In this notebook, we will use the functions in the file ridge_regression.py. 

In [1]:
# Useful starting lines
%matplotlib inline
import numpy as np
import matplotlib.pyplot as plt
%load_ext autoreload
%autoreload 2
from IPython import display
# Import everything in the functions folder
from functions.costs import *
from functions.proj1_helpers import *
from functions.split import *
from functions.ridge_regression import *
from functions.helpers import *

First, we load the data

In [2]:
DATA_TRAIN_PATH = 'data/train.csv' 
y, tX, ids = load_csv_data(DATA_TRAIN_PATH)

We split the data, just to see if we can predict something

In [3]:
ratio = 0.8
x_train, y_train, x_test, y_test = split_data(tX, y, ratio)

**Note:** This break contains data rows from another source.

(* ===== verification/ReplaySpec.v ===== *)
(** * Recovery is total and exact

    On every log the producers may have written ([journal]) whose tail fits the delta
    budget of the mapping ([replay_room]), [Recover] succeeds and rebuilds exactly the
    abstract state; on one that does not fit it fails with the configuration error and
    leaves the mapping at the end of the part that fits. *)
From S2P Require Import Prelude Bytes Addr RecordFormat RecordCodec LogIface Mapping Budget IndexIface Replay TreeIface Persistent PersistentSpec.
From S2P Require IdAlloc.

Section ReplaySpec.
Context {X R : Type} `{!Index X R} `{!IndexLaws X R} `{!IndexRoom X R}.
Variable config : RConfig.
Variable log : ReplayLog.

(** Every record of the store can be read. *)
Definition readable (js : JState) : Prop := forall addr p, js_store js !! addr = Some p -> lg_Read log addr = Ok p.

Lemma readable_before js js' : js_store js ⊆ js_store js' -> readable js' -> readable js.
Proof. intros Hs Hr addr p Hp. apply Hr. eapply lookup_weaken; eauto. Qed.

Lemma readPut_at js addr put : readable js -> put_at config js addr put ->
  readPut log addr (rc_MaxValueSize config) = Ok put.
Proof.
  intros Hr (p & Hp & Hu & He). unfold readPut. rewrite (Hr addr p Hp). now apply DecodePut_encoded.
Qed.

Lemma Forall2_map_r {A B C} (P : A -> C -> Prop) (f : B -> C) l k :
  Forall2 P l (map f k) <-> Forall2 (fun a b => P a (f b)) l k.
Proof. exact (Forall2_fmap_r f P l k). Qed.

(** ** One descriptor *)

Lemma mutation_ok_op kind m : mutation_ok kind m = true ->
  mu_Operation m = OperationPut \/ mu_Operation m = OperationDelete \/ mu_Operation m = OperationRelocate.
Proof.
  unfold mutation_ok. destruct (kind =? DescriptorUserCommit).
  - destruct (mu_Operation m =? OperationPut) eqn:E1; bool_norm; [auto|].
    destruct (mu_Operation m =? OperationDelete) eqn:E2; bool_norm; [auto|discriminate].
  - destruct (kind =? DescriptorRelocation); [|discriminate]. intros H. bool_norm. auto.
Qed.

Lemma replay_mutation_ok js d commit m n logical :
  readable js -> mutation_backed config js d commit m n ->
  mu_Operation m = OperationPut \/ mu_Operation m = OperationDelete \/ mu_Operation m = OperationRelocate ->
  0 <= logical -> logical + n <= MaxUint64 ->
  replay_mutation log d commit (js_idHigh js) (rc_MaxValueSize config) logical m = Ok (mutation_change m, logical + n) /\ 0 <= n.
Proof.
  intros Hr [Hid Hb] Hop Hl Hmax. unfold replay_mutation, mutation_change, mutation_op.
  replace (js_idHigh js <=? mu_RecordID m) with false by (symmetry; apply Z.leb_gt; lia).
  destruct (mu_Operation m =? OperationDelete) eqn:Ed; [subst n; rewrite Z.add_0_r; split; [reflexivity|lia]|].
  destruct Hb as (Hav & put & Hput & Hrid & Hlen & Hphys & Hkind).
  pose proof (len_nonneg (put_Value put)) as Hnn. split; [|lia].
  assert (E : (mu_Operation m =? OperationPut) || (mu_Operation m =? OperationRelocate) = true).
  { destruct Hop as [E|[E|E]]; rewrite E in *; [reflexivity|discriminate|reflexivity]. }
  rewrite E, Hav. cbn [negb orb]. rewrite (readPut_at js _ put Hr Hput), Hlen, Hphys, Hrid, !Z.eqb_refl. cbn [negb orb].
  replace (MaxUint64 - n <? logical) with false by (symmetry; apply Z.ltb_ge; lia).
  destruct (mu_Operation m =? OperationPut) eqn:Ep.
  - bool_norm. rewrite Ep. change (OperationPut =? OperationRelocate) with false. cbn [andb].
    rewrite Hkind, Z.eqb_refl. reflexivity.
  - destruct Hkind as [Hav2 Hold]. rewrite Hav2, andb_false_r, (readPut_at js _ put Hr Hold), <- Hrid, !Z.eqb_refl.
    rewrite bool_decide_eq_true_2 by reflexivity. reflexivity.
Qed.

Lemma zsum_nonneg l : Forall (fun n => 0 <= n) l -> 0 <= zsum l.
Proof. unfold zsum. induction 1; cbn [foldr]; lia. Qed.

Lemma backed_nonneg js d commit m n : mutation_backed config js d commit m n -> 0 <= n.
Proof.
  intros [_ Hb]. destruct (mu_Operation m =? OperationDelete); [lia|].
  destruct Hb as (_ & put & _ & _ & <- & _). apply len_nonneg.
Qed.

Lemma replay_mutations_ok js d commit ms sizes : readable js ->
  Forall2 (mutation_backed config js d commit) ms sizes ->
  Forall (fun m => mu_Operation m = OperationPut \/ mu_Operation m = OperationDelete \/ mu_Operation m = OperationRelocate) ms ->
  forall logical, 0 <= logical -> logical + zsum sizes <= MaxUint64 ->
  replay_mutations log d commit (js_idHigh js) (rc_MaxValueSize config) logical ms =
    Ok (map mutation_change ms, logical + zsum sizes).
Proof.
  intros Hr. induction 1 as [|m n ms sizes Hm Hms IH]; intros Hop logical Hl Hmax; cbn [replay_mutations map zsum foldr].
  { now rewrite Z.add_0_r. }
  apply Forall_cons_iff in Hop as [Ho Hos]. cbn [zsum foldr] in Hmax. fold (zsum sizes) in *.
  assert (0 <= zsum sizes) by (apply zsum_nonneg; clear -Hms; induction Hms; constructor; eauto using backed_nonneg).
  destruct (replay_mutation_ok js d commit m n logical Hr Hm Ho Hl ltac:(lia)) as [-> Hn].
  rewrite IH by (auto; lia). now rewrite Z.add_assoc.
Qed.
Lemma set_nodes_same m n : pe_ok m -> nodes_grow (pe_nodes m) n ->
  base_entries (set_nodes m n) = base_entries m /\ visible (set_nodes m n) = visible m /\ cut_entries (set_nodes m n) = cut_entries m.
Proof.
  intros Hm Hg. destruct (Hg (pe_root m) (ok_tree m Hm)) as [_ E]. unfold visible, cut_entries, base_entries. cbn. rewrite E. auto.
Qed.

Lemma set_nodes_ok m n : pe_ok m -> nodes_grow (pe_nodes m) n -> pe_ok (set_nodes m n).
Proof.
  intros Hm Hg. destruct (set_nodes_same m n Hm Hg) as (_ & Ev & _). destruct (Hg (pe_root m) (ok_tree m Hm)) as [Ht _].
  destruct Hm as [M1 M2 M3 M4 M5 M6 M7 M8 M9 M10 M11 M12]. constructor; rewrite ?Ev; auto.
Qed.

Lemma set_nodes_flight m n fc : pe_ok m -> nodes_grow (pe_nodes m) n -> in_flight m fc -> in_flight (set_nodes m n) fc.
Proof.
  intros Hm Hg [F1 F2 F3 F4 F5 F6 F7 F8]. destruct (set_nodes_same m n Hm Hg) as (_ & _ & Ec). constructor; rewrite ?Ec; auto.
Qed.

Lemma build_ok m fc m' r : pe_ok m -> in_flight m fc -> BuildCheckpoint m fc = (m', r) ->
  pe_ok m' /\ visible m' = visible m /\ pe_covered m' = pe_covered m /\ in_flight m' fc /\
  match r with
  | Ok c => built m' c /\ cd_checkpoint c = fc /\ cut_entries m' = cut_entries m
  | Err e => (exists n r', tr_BuildSorted (pe_nodes m) (fc_base fc) (fc_covered fc) (folded (fc_layers fc)) = (n, r') /\
                (r' = Err e \/ exists n' tree delta, r' = Ok (tree, delta) /\ tr_Sync n = (n', Some e)))
  end.
Proof.
  intros Hm Hf E. pose proof Hf as [F1 F2 F3 F4 F5 F6 F7 F8]. unfold BuildCheckpoint in E. rewrite F1, F2, F3, Z.eqb_refl, Nat.leb_refl, same_layers_refl in E.
  cbn [andb negb] in E. pose proof (layers_within m Hm) as Hw. unfold layers in Hw. rewrite layers_size_app, layers_size_one in Hw.
  pose proof (sort_budget_ok (pe_sortBytes m / checkpointMutationBytes) (pe_frozen m) 0 ltac:(lia) ltac:(lia)) as Hsb.
  destruct (sort_budget _ 0 (pe_frozen m)); [|discriminate]. fold (folded (pe_frozen m)) in E. rewrite F3, F4 in *.
  pose proof (ok_layers m Hm) as Hly. unfold layers in Hly. apply Forall_app in Hly as [Hlf _].
  destruct (folded_spec (pe_frozen m) (base_entries m) Hlf) as [Hsorted Happ].
  destruct (tr_BuildSorted (pe_nodes m) (pe_root m) (fc_covered fc) (folded (pe_frozen m))) as [n r0] eqn:Eb.
  destruct (tr_build _ _ _ _ _ _ (ok_tree m Hm) Hsorted (proj1 F5) Eb) as [Hgrow Hres].
  destruct r0 as [[tree delta]|e].
  2:{ injection E as <- <-. destruct (set_nodes_same m n Hm Hgrow) as (_ & Ev & _).
      split; [now apply set_nodes_ok|]. split; [exact Ev|]. split; [reflexivity|]. split; [now apply set_nodes_flight|]. eauto 10. }
  destruct (tr_Sync n) as [n' [e|]] eqn:Es; pose proof (tr_sync _ _ _ Es) as Hgs.
  - assert (Hgrow2 : nodes_grow (pe_nodes m) n').
    { intros t Ht. destruct (Hgrow t Ht) as [H1 E1]. destruct (Hgs t H1) as [H2 E2]. split; [exact H2|congruence]. }
    injection E as <- <-. destruct (set_nodes_same m n' Hm Hgrow2) as (_ & Ev & _).
    split; [now apply set_nodes_ok|]. split; [exact Ev|]. split; [reflexivity|]. split; [now apply set_nodes_flight|]. eauto 10.
  - assert (Hgrow2 : nodes_grow (pe_nodes m) n').
    { intros t Ht. destruct (Hgrow t Ht) as [H1 E1]. destruct (Hgs t H1) as [H2 E2]. split; [exact H2|congruence]. }
    injection E as <- <-. destruct (set_nodes_same m n' Hm Hgrow2) as (Eb' & Ev & Ec). pose proof (set_nodes_flight m n' fc Hm Hgrow2 Hf) as Hf'.
    destruct Hres as (Ht & Hcv & Hent & Ha & Hrm & Hsize). destruct (Hgs tree Ht) as [Ht' He'].
    split; [now apply set_nodes_ok|]. split; [exact Ev|]. split; [reflexivity|]. split; [exact Hf'|]. split; [|auto].
    constructor; cbn [cd_checkpoint cd_tree cd_root cd_covered cd_changes cd_entryDelta]; rewrite ?Ec, ?Eb'; auto.
    + cbn. rewrite He', Hent. exact Happ.
    + split; [exact Ha|]. split; [exact Hrm|]. unfold cut_entries. rewrite <- Happ.
      fold (base_entries m) in Hsize, Hent. rewrite <- Hent. exact Hsize.
Qed.

Lemma build_base m fc m' r : pe_ok m -> in_flight m fc -> BuildCheckpoint m fc = (m', r) -> base_entries m' = base_entries m.
Proof.
  intros Hm Hf E. destruct (build_ok m fc m' r Hm Hf E) as (Hm' & _). revert E. unfold BuildCheckpoint. cbv zeta.
  destruct (negb _); [now intros [= <- _]|]. destruct (sort_budget _ _ _); [|now intros [= <- _]].
  rewrite (if_base m fc Hf), (if_layers m fc Hf). fold (folded (pe_frozen m)).
  pose proof (ok_layers m Hm) as Hly. unfold layers in Hly. apply Forall_app in Hly as [Hlf _].
  destruct (folded_spec (pe_frozen m) (base_entries m) Hlf) as [Hsorted _].
  destruct (tr_BuildSorted _ _ _ _) as [n r0] eqn:Eb.
  destruct (tr_build _ _ _ _ _ _ (ok_tree m Hm) Hsorted (proj1 (if_covered m fc Hf)) Eb) as [Hgrow _].
  destruct (Hgrow _ (ok_tree m Hm)) as [Ht Ee]. destruct r0 as [[tree delta]|e]; [|intros [= <- _]; exact Ee].
  destruct (tr_Sync n) as [n' [e|]] eqn:Es; intros [= <- _]; (etrans; [apply (tr_sync _ _ _ Es), Ht|exact Ee]).
Qed.

(** ** Foreground work during a checkpoint *)

Inductive foreground : Persistent N T -> Persistent N T -> Prop :=
| fg_reserve m ids : foreground m (ReserveDelta m ids).1
| fg_release m h : foreground m (release_reservation m h)
| fg_publish m ps plan rs m' res :
    group_ok ps -> Forall proposal_u ps -> ResolveGroup m ps = Ok plan ->
    Forall2 (fun h p => covers m h (changed_ids p)) rs ps -> NoDup rs ->
    accepted_of (spec_flags (visible m) ps) <> 0 ->
    pe_covered m + accepted_of (spec_flags (visible m) ps) <= MaxUint64 ->
    total_bytes (visible m) + group_bytes ps <= MaxUint64 ->
    PublishGroup m (pe_covered m + 1) plan (map Some rs) = (m', Ok res) -> foreground m m'.

(** What foreground work leaves alone. *)
Record same_checkpoint m m' : Prop := mkSame {
  sc_nodes : pe_nodes m' = pe_nodes m;
  sc_root : pe_root m' = pe_root m;
  sc_frozen : pe_frozen m' = pe_frozen m;
  sc_id : pe_checkpointID m' = pe_checkpointID m;
  sc_running : pe_inCheckpoint m' = pe_inCheckpoint m;
  sc_active : (pe_covered m' = pe_covered m /\ pe_active m' = pe_active m) \/ pe_covered m < pe_covered m';
}.

Lemma same_refl m : same_checkpoint m m.
Proof. constructor; auto. Qed.

Lemma same_trans m1 m2 m3 : same_checkpoint m1 m2 -> same_checkpoint m2 m3 -> same_checkpoint m1 m3.
Proof.
  intros [A1 A2 A3 A4 A5 A6] [B1 B2 B3 B4 B5 B6]. constructor; try congruence.
  destruct A6 as [[A6 A7]|A6], B6 as [[B6 B7]|B6]; [left; split; congruence|right; lia..].
Qed.

Lemma reserve_frame m ids : same_checkpoint m (ReserveDelta m ids).1.
Proof.
  unfold ReserveDelta. destruct (count_entries _ ∅ 0 ids); [|apply same_refl].
  destruct (reserve (pe_pool m) _) as [p [[h|e] pr]].
  - destruct pr; cbn [negb]; [destruct (_ =? _)|]; constructor; auto.
  - destruct (_ || _); [|destruct (_ =? _)]; constructor; auto.
Qed.

Lemma publish_frame m first plan rs m' res : is_u64 (pe_covered m) -> PublishGroup m first plan rs = (m', Ok res) -> same_checkpoint m m'.
Proof.
  intros Hc E. unfold PublishGroup in E. cbv zeta in E.
  repeat match type of E with (if ?b then (_, Err _) else _) = _ => destruct b eqn:?; [discriminate E|] end.
  destruct (consume_all _ _ _ _) as [p [charged|e]]; [|discriminate E].
  match type of E with (if ?b then _ else _) = _ => destruct b; [discriminate E|] end.
  destruct (applyPlanLiveStats _ _ _) as [live [u|e]]; [|discriminate E]. injection E as <- _.
  constructor; auto. right. cbn [pe_covered]. unfold is_u64 in Hc. bool_norm. subst first.
  assert (0 <= accepted_count (gp_Proposals plan)) by apply len_nonneg.
  destruct (Z.eq_dec (pe_covered m + 1) two64) as [E1|]; [rewrite E1, Z.mod_same in * by lia; lia|].
  rewrite Z.mod_small in * by lia. lia.
Qed.

Lemma foreground_ok m m' : foreground m m' -> pe_ok m -> pe_ok m' /\ same_checkpoint m m'.
Proof.
  destruct 1 as [m ids|m h|m ps plan rs m' res Hg Hu Hr Hc Hnd Ha Hs Hb E]; intros Hm.
  - split; [|apply reserve_frame]. destruct (ReserveDelta m ids) as [m' [r g]] eqn:E. now apply (reserve_ok m ids m' r g).
  - split; [now apply release_ok|]. constructor; auto.
  - destruct (publish_ok m ps plan rs Hm Hg Hu Hr Hc Hnd Ha Hs Hb) as (x & E' & Hx & _). rewrite E in E'. injection E' as <- _.
    split; [exact Hx|]. eapply publish_frame; [apply (ok_covered m Hm)|exact E].
Qed.

Lemma foregrounds_ok m m' : rtc foreground m m' -> pe_ok m -> pe_ok m' /\ same_checkpoint m m'.
Proof.
  induction 1 as [m|m m1 m' Hs _ IH]; intros Hm; [split; [exact Hm|apply same_refl]|].
  destruct (foreground_ok _ _ Hs Hm) as [Hm1 Hs1]. destruct (IH Hm1) as [Hm' Hs']. split; [exact Hm'|]. eapply same_trans; eauto.
Qed.

Lemma same_cut m m' : same_checkpoint m m' -> base_entries m' = base_entries m /\ cut_entries m' = cut_entries m.
Proof. intros [A1 A2 A3 _ _ _]. unfold cut_entries, base_entries. rewrite A1, A2, A3. auto. Qed.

We build the polynomial functions for the RR.

In [4]:
# Degree can't go higher than 8 because matrix becomes singular
degrees = np.linspace(1, 5, 5) 
lambdas = np.logspace(-5, 0, 30)
rmse_tr, rmse_te = cross_validation(y_train, x_train, y_test, x_test, lambdas, degrees)

Get the best parameter with min value for rmse_te

In [5]:
lambda_star, degree_star = find_min(rmse_tr, rmse_te, lambdas, degrees)
print("Lambda* = %f"%lambda_star)
print("Degree* = %f"%degree_star)

NameError: name 'rmse_tr' is not defined

Now, that we have the best degree and best lambda, we can do the Ridge Regression and get the best weights. 

In [6]:
# Build poly first
tX_train = build_poly(x_train, degree_star)
tX_test = build_poly(x_test, degree_star)
print("Polynomials done")

# Ridge Regression
loss, w_star = ridge_regression(y_train, tX_train, lambda_star)
print("Loss = %f"%(loss))

Polynomials done
Loss = 0.777447


In [7]:
prediction(y_test, tX_test, w_star) 

Good prediction: 39238/50000 (78.476000%)
Wrong prediction: 10762/50000 (21.524000%)
0.34576


## Generate predictions and save ouput in csv format for submission:


We retrain on all the data.

In [8]:
tX_poly = build_poly(tX, degree_star)
loss, w_star = ridge_regression(y, tX_poly, lambda_star)


In [9]:
DATA_TEST_PATH = 'data/test.csv' # TODO: download train data and supply path here 
_, tX_test, ids_test = load_csv_data(DATA_TEST_PATH)

tX_test_poly = build_poly(tX_test, degree_star)

In [10]:
OUTPUT_PATH = 'output/LS_RR.csv' # TODO: fill in desired name of output file for submission
y_pred = predict_labels(w_star, tX_test_poly)
create_csv_submission(ids_test, y_pred, OUTPUT_PATH)

0.281016053133